Health Groups Decry ‘Patronage Politics’

The P294-million remaining budget of the Department of Health (DoH) for the last quarter of 2006 will be of great use, but unfortunately not to the health department and its services. Despite the intractable logistical matters and the great need for resources that have been festering our public healthcare system, the Department of Budget and Management (DBM) decided not to release the DoH funds.

BY PHILIP PARAAN
Contributed to Bulatlat

The P294-million ($6.15 million based on a $1:P48.78 exchange rate) remaining budget of the Department of Health (DoH) for the last quarter of 2006 will be of great use, but unfortunately not to the health department and its services.

Despite the intractable logistical matters and the great need for resources that have been festering our public healthcare system, the Department of Budget and Management (DBM) decided not to release the DoH funds.

This was revealed during a picket–dialogue between the protesting health workers last Jan. 29, which coincides with the deadline set by the DBM for all budget requests before all of last year’s undisbursed appropriations goes back to the national treasury.

To the Alliance of Health Workers (AHW), a national organization of hospital workers’ unions, this is a case of DoH and DBM courting contempt of the government’s own fiscal rules, referring to the fact that legislated budget cannot just be withheld or diverted to any other use.

According to the DoH, it did however filed a request to the DBM to obtain the funds earlier last year and exhausted all procedural means to get hold of its last quarter budget.

But health workers now ask, “Where is the money?” Health workers were prompted to take action regarding the missing budget not only because of the failure of the DoH to provide work enhancement benefits, but, more importantly, the amount could have been useful to health services, programs and other operations where it is rightfully intended.

Unable to adequately explain why the last quarter budget of the health department was not released, the DoH officials, through Usec. Alexander Padilla of DoH’s Legal Department, points to the DBM, however questionable and arbitrary the basis were for the denial of the funds. The budget department claims that the health sector had enough savings for the year (2006) considering that it was still able to provide work enhancement benefits to its hospital workers.

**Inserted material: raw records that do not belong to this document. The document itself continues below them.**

(* ===== verification/Amount.v ===== *)
(** * Amounts

    The wallet's amount text ([formatFic] of app.js) and the conversion of a
    typed amount to satoshis ([Math.round(parseFloat(text) * 1e8)]). *)

From Stdlib Require Import QArith Qabs Lqa Qpower.
From S2P Require Import Prelude Digits JsString JsNum JsNumFacts JsNumText.

Open Scope Z_scope.
Open Scope list_scope.

Definition COIN : Z := 100000000.

Definition formatFic (s : Z) : string :=
  let whole := Z.quot s COIN in
  let frac := padStart 8 "0" (toString (Z.rem s COIN)) in
  toString whole +:+ "." +:+ frac.

(** [1e8] *)
Definition num_1e8 : num := Fin 390625 8.

(** [Math.round(amountFic * 1e8)] *)
Definition amount_round (amountFic : num) : num := math_round (mul amountFic num_1e8).
(** [BigInt(Math.round(amountFic * 1e8))] *)
Definition amount_satoshis (amountFic : num) : res Z := BigInt_of_num (amount_round amountFic).

(** ** Exactness of the conversion *)

Lemma num_1e8_literal : of_Z 100000000 = num_1e8.
Proof. by vm_compute. Qed.

Lemma fval_mul m1 e1 m2 e2 : (fval (m1 * m2) (e1 + e2) == fval m1 e1 * fval m2 e2)%Q.
Proof. unfold fval. rewrite inject_Z_mult, pow2_plus. ring. Qed.

(** Rounding the product of a finite positive value with [1e8]. *)
Lemma mul_1e8 m e : (2 ^ (-1000) <= fval m e)%Q -> (fval m e < 2 ^ 900)%Q ->
  exists m' e', mul (Fin m e) num_1e8 = Fin m' e' /\
    (Qabs (fval m' e' - fval m e * inject_Z COIN) <= fval m e * inject_Z COIN * 2 ^ (-53))%Q.
Proof.
  intros Hlo Hhi. unfold num_1e8, mul, rn_dyadic.
  assert (fval (m * 390625) (e + 8) == fval m e * inject_Z COIN)%Q as Hv by (rewrite fval_mul; reflexivity).
  pose proof (ratio_dyadic (m * 390625) (e + 8)) as Hr. rewrite Hv in Hr.
  assert (0 < m) as Hm.
  { apply Z.nle_gt. intros Hm. rewrite Zle_Qle in Hm. unfold fval in Hlo. change (inject_Z 0) with 0%Q in Hm.
    pose proof (pow2_pos e). pose proof (pow2_pos (-1000)). nra. }
  change (inject_Z COIN) with (100000000)%Q in *.
  destruct (rn_error (m * 390625 * 2 ^ Z.max 0 (e + 8)) (2 ^ Z.max 0 (- (e + 8)))) as (m' & e' & Heq & Herr).
  - lia.
  - lia.
  - rewrite Hr. assert (2 ^ (-1022) <= 2 ^ (-1000))%Q by (apply pow2_le; lia).
    pose proof (pow2_pos (-1000)). lra.
  - rewrite Hr. apply Qlt_trans with (2 ^ 900 * 100000000)%Q; [lra|by vm_compute].
  - exists m', e'. split; [done|]. rewrite <-!Hr. done.
Qed.

(** A decimal within [2^51] satoshis that is a whole number of satoshis. *)
Lemma amount_exact_aux n d v : 0 < d -> 0 < v < 2 ^ 51 -> n * COIN = v * d ->
  amount_satoshis (rn n d) = Ok v.
Proof.
  intros Hd Hv Hn.
  assert (ratio n d * inject_Z COIN == inject_Z v)%Q as Hr.
  { unfold ratio. pose proof (inject_pos d Hd) as Hq.
    assert (inject_Z n * inject_Z COIN == inject_Z v * inject_Z d)%Q as H by (rewrite <-!inject_Z_mult; by rewrite Hn).
    rewrite <-(Qdiv_mult_l (inject_Z v) (inject_Z d)) by lra. rewrite <-H. field. lra. }
  change (inject_Z COIN) with 100000000%Q in *.
  assert (0 < n) as Hn0 by (assert (0 < v * d) by nia; unfold COIN in Hn; lia).
  assert (1 <= inject_Z v /\ inject_Z v <= 2 ^ 51 - 1)%Q as [Hv1 Hv2].
  { split; [change 1%Q with (inject_Z 1); rewrite <-Zle_Qle; lia|].
    assert (v <= 2 ^ 51 - 1) as H by lia. rewrite Zle_Qle in H. apply H. }
  destruct (rn_error n d Hn0 Hd) as (m & e & -> & He).
  { assert (2 ^ (-1022) <= 1 # 100000000)%Q by (by vm_compute). lra. }
  { apply Qlt_trans with (2 ^ 51)%Q; [lra|by vm_compute]. }
  set (r := ratio n d) in *. set (x := fval m e).
  assert (2 ^ (-53) == 1 # 9007199254740992)%Q as H53 by reflexivity. rewrite H53 in He.
  apply Qabs_Qle_condition in He as [He1 He2]. fold x in He1, He2.
  destruct (mul_1e8 m e) as (m' & e' & Hm & He').
  { fold x. assert (2 ^ (-1000) <= 1 # 200000000)%Q by (by vm_compute). lra. }
  { fold x. apply Qlt_trans with (2 ^ 52)%Q; [|by vm_compute]. change (2 ^ 52)%Q with 4503599627370496%Q.
    change (2 ^ 51)%Q with 2251799813685248%Q in *. lra. }
  fold x in He'. rewrite H53 in He'. change (inject_Z COIN) with 100000000%Q in He'.
  apply Qabs_Qle_condition in He' as [He1' He2'].
  unfold amount_satoshis, amount_round. rewrite Hm. unfold math_round. rewrite (fin_round_near m' e' v).
  - apply BigInt_norm.
  - change (2 ^ 51)%Q with 2251799813685248%Q in *. apply Qabs_Qlt_condition. lra.
Qed.

(** ** Typed amounts *)

Definition satoshi_value (ip fp : list Z) : Z := undigits 10 (ip ++ fp) * 10 ^ (8 - Z.of_nat (length fp)).

Lemma of_decimal_satoshis ip fp v : (length fp <= 8)%nat -> satoshi_value ip fp = v -> 0 < v < 2 ^ 51 ->
  exists n d, of_decimal (undigits 10 (ip ++ fp)) (- Z.of_nat (length fp)) = rn n d /\ 0 < d /\ n * COIN = v * d.
Proof.
  intros Hlen <- Hv. unfold of_decimal, satoshi_value in *. destruct fp as [|f fp].
  - eexists _, _. split; [done|]. cbn [length]. rewrite Z.sub_0_r. unfold COIN. lia.
  - destruct (Z.leb_spec 0 (- Z.of_nat (length (f :: fp)))); [cbn [length] in *; lia|].
    eexists _, _. split; [done|]. rewrite Z.opp_involutive. set (k := Z.of_nat (length (f :: fp))) in *.
    split; [lia|]. rewrite <-Z.mul_assoc, <-Z.pow_add_r by lia. replace (8 - k + k) with 8 by lia. done.
Qed.

(** a typed amount with at most eight decimals and below 2^51 satoshis
    (about 22.5 million FIC) is converted to exactly the satoshis it denotes:
    neither reading it as a binary floating point number nor multiplying by
    1e8 can move [Math.round] off the intended integer. *)
Theorem amount_text_exact ip fp v : digits_ok 10 ip -> digits_ok 10 fp -> ip <> [] -> (length fp <= 8)%nat ->
  satoshi_value ip fp = v -> 0 < v < 2 ^ 51 ->
  amount_satoshis (parseFloat (decimal_text ip fp)) = Ok v.
Proof.
  intros Hip Hfp Hne Hlen Hval Hv. rewrite parseFloat_text by done.
  destruct (of_decimal_satoshis ip fp v Hlen Hval Hv) as (n & d & -> & Hd & Hn). by apply amount_exact_aux.
Qed.

Lemma amount_text_exact_witness :
  amount_satoshis (parseFloat "12345.67890001") = Ok 1234567890001.
Proof.
  apply (amount_text_exact [1; 2; 3; 4; 5] [6; 7; 8; 9; 0; 0; 0; 1]).
  - repeat (apply Forall_cons_2; [lia|]). apply Forall_nil_2.
  - repeat (apply Forall_cons_2; [lia|]). apply Forall_nil_2.
  - discriminate.
  - apply le_n.
  - reflexivity.
  - split; reflexivity.
Defined.

(** ** Printed amounts *)

(** The digits of a printed natural number. *)
Definition nat_digits (n : Z) : list Z := if n =? 0 then [0] else digits 10 n.

Lemma toString_digits n : 0 <= n -> toString n = str (digit_char <$> nat_digits n).
Proof.
  intros Hn. unfold toString, toString_radix, nat_digits. destruct (n =? 0); [done|].
  by destruct (Z.ltb_spec n 0); [lia|].
Qed.

Lemma nat_digits_ok n : 0 <= n -> digits_ok 10 (nat_digits n) /\ nat_digits n <> [] /\ undigits 10 (nat_digits n) = n.
Proof.
  intros Hn. unfold nat_digits. destruct (Z.eqb_spec n 0) as [->|].
  - split; [by apply (digits_ok_zeros 10 1)|done].
  - split; [by apply digits_bound|]. split; [by apply digits_nonempty; lia|by apply undigits_digits].
Qed.

Lemma nat_digits_length n k : 0 <= n < 10 ^ Z.of_nat k -> (0 < k)%nat -> (length (nat_digits n) <= k)%nat.
Proof.
  intros Hn Hk. unfold nat_digits. destruct (Z.eqb_spec n 0); [cbn; lia|].
  apply digits_length_le; lia.
Qed.

(** A non-negative amount is printed as a decimal with eight fraction digits. *)
Lemma formatFic_text v : 0 <= v -> exists ip fp, formatFic v = decimal_text ip fp /\
  digits_ok 10 ip /\ digits_ok 10 fp /\ ip <> [] /\ length fp = 8%nat /\ satoshi_value ip fp = v.
Proof.
  intros Hv. unfold formatFic. rewrite Z.quot_div_nonneg, Z.rem_mod_nonneg by (unfold COIN; lia).
  assert (0 <= v mod COIN < 10 ^ Z.of_nat 8) as Hr by (apply Z.mod_pos_bound; done).
  assert (0 <= v / COIN) as Hq by (apply Z.div_pos; done).
  destruct (nat_digits_ok (v / COIN) Hq) as (Hq1 & Hq2 & Hq3).
  destruct (nat_digits_ok (v mod COIN) ltac:(lia)) as (Hr1 & Hr2 & Hr3).
  pose proof (nat_digits_length _ 8 Hr ltac:(lia)) as Hlen.
  set (k := (8 - length (nat_digits (v mod COIN)))%nat).
  exists (nat_digits (v / COIN)), (replicate k 0 ++ nat_digits (v mod COIN)).
  assert (length (replicate k 0 ++ nat_digits (v mod COIN)) = 8%nat) as Hl by (rewrite length_app, length_replicate; lia).
  split; [|split; [done|split; [by apply digits_ok_app; split; [apply digits_ok_zeros|]|split; [done|split; [done|]]]]].
  - rewrite !toString_digits by lia. apply chars_inj. rewrite decimal_text_frac by (intros E; by rewrite E in Hl).
    unfold padStart, repeat_char. rewrite !chars_app, !chars_str, length_fmap, fmap_app, fmap_replicate. done.
  - unfold satoshi_value. rewrite undigits_app, undigits_zeros, Hq3, Hr3, Hl.
    pose proof (Z.div_mod v COIN ltac:(done)). change (10 ^ (8 - Z.of_nat 8)) with 1.
    change (10 ^ Z.of_nat 8) with COIN. lia.
Qed.

(** An amount the wallet prints, typed back into an amount field, is
    converted to the same number of satoshis (up to 2^51). *)
Theorem formatFic_roundtrip v : 0 < v < 2 ^ 51 -> amount_satoshis (parseFloat (formatFic v)) = Ok v.
Proof.
  intros Hv. destruct (formatFic_text v ltac:(lia)) as (ip & fp & -> & Hip & Hfp & Hne & Hlen & Hval).
  rewrite parseFloat_text by done.
  destruct (of_decimal_satoshis ip fp v ltac:(lia) Hval Hv) as (n & d & -> & Hd & Hn). by apply amount_exact_aux.
Qed.

Lemma formatFic_roundtrip_witness : amount_satoshis (parseFloat "0.00000001") = Ok 1.
Proof. apply (formatFic_roundtrip 1). split; reflexivity. Defined.

(** Above 2^53 satoshis the conversion is off: an amount of
    90071992.54740993 FIC, typed with all its decimals, becomes one satoshi
    more than it denotes. *)
Theorem amount_text_inexact :
  formatFic 9007199254740993 = "90071992.54740993" /\
  amount_satoshis (parseFloat (formatFic 9007199254740993)) = Ok 9007199254740994.
Proof. split; by vm_compute. Qed.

DoH Department Order No.2006-0067 or the DoH Work Enhancement Benefit (WEB), which the DBM said was one of the reasons the last quarter budget was withheld, stipulated that each DoH employee was to receive P10,000 ($205) as Christmas bonus, supposed to be paid in two installments in December 22 and 29 of last year. The WEB, according to the order, would come from the current allotment and savings of government hospitals from its cost-cutting schemes. It was not allotted from the budget or savings of the DoH.

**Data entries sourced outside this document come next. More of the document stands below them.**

(** The rest of [state]: the staking session, the last history shown, the transactions seen ([_seenTxids]), whether
    the polling timer runs, the quiz fields, and the screen last shown. *)
Record page_state : Type := {
  stakeToken : option string;
  lastHistory : option (list js);
  seen : option (gset string);
  polling : bool;
  quiz : list (Z * string);
  screen : string
}.
Definition set_stakeToken (v : option string) (r : page_state) : page_state := {|
    stakeToken := v; lastHistory := lastHistory r; seen := seen r; polling := polling r; quiz := quiz r; screen :=
  screen r |}.
Definition set_lastHistory (v : option (list js)) (r : page_state) : page_state := {|
    stakeToken := stakeToken r; lastHistory := v; seen := seen r; polling := polling r; quiz := quiz r; screen :=
  screen r |}.
Definition set_seen (v : option (gset string)) (r : page_state) : page_state := {|
    stakeToken := stakeToken r; lastHistory := lastHistory r; seen := v; polling := polling r; quiz := quiz r;
  screen := screen r |}.
Definition set_polling (v : bool) (r : page_state) : page_state := {|
    stakeToken := stakeToken r; lastHistory := lastHistory r; seen := seen r; polling := v; quiz := quiz r; screen
  := screen r |}.
Definition set_quiz (v : list (Z * string)) (r : page_state) : page_state := {|
    stakeToken := stakeToken r; lastHistory := lastHistory r; seen := seen r; polling := polling r; quiz := v;
  screen := screen r |}.
Definition set_screen (v : string) (r : page_state) : page_state := {|
    stakeToken := stakeToken r; lastHistory := lastHistory r; seen := seen r; polling := polling r; quiz := quiz r;
  screen := v |}.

“The WEB is double-standard and deceitful because most hospitals are overdraft and under budgeted,” said Emma Manuel, president of the AHW in an earlier interview. Furthermore, Manuel asserts that health services cannot be subject to cost-cutting schemes considering that it is already under funded and grossly inadequate.

Among the major government hospitals in Metro Manila, hospital personnel from the Tondo Medical Center, Jose Fabella Memorial Hospital, and the Research Institute for Tropical Medicine did not receive anything, while those from the Jose Reyes Memorial Medical Center, San Lazaro Hospital, and the National Center for Mental Health received partial payments ranging from P2,000 ($41) to P5,000 ($102.50).

While DoH officials complain that this is an obvious case of infringement of official functions between the two departments, the DoH further criticized the DBM for interfering with its program implementation. Skeptical health workers however believe that there is a seeming collusion between the two departments.

Meanwhile sources within the health department say that President Gloria Macapagal-Arroyo has promised to fund the rehabilitation of some districts hospitals in the country as part of her commitment to local government units. If this is so, the government would be contravening the principle and operation of devolution. Since the devolution, maintenance of local health facilities, including provincial and district hospitals no longer becomes a DoH concern but that of the local governments.

For the AHW, this episode reminds them of how in the election of 2004 funds from the Overseas Workers Welfare Administration (OWWA) were diverted to fund the distribution of free Philhealth cards, a project current Health Secretary Francisco Duque implemented himself when he was still Philhealth president, to boost GMA’s election campaign.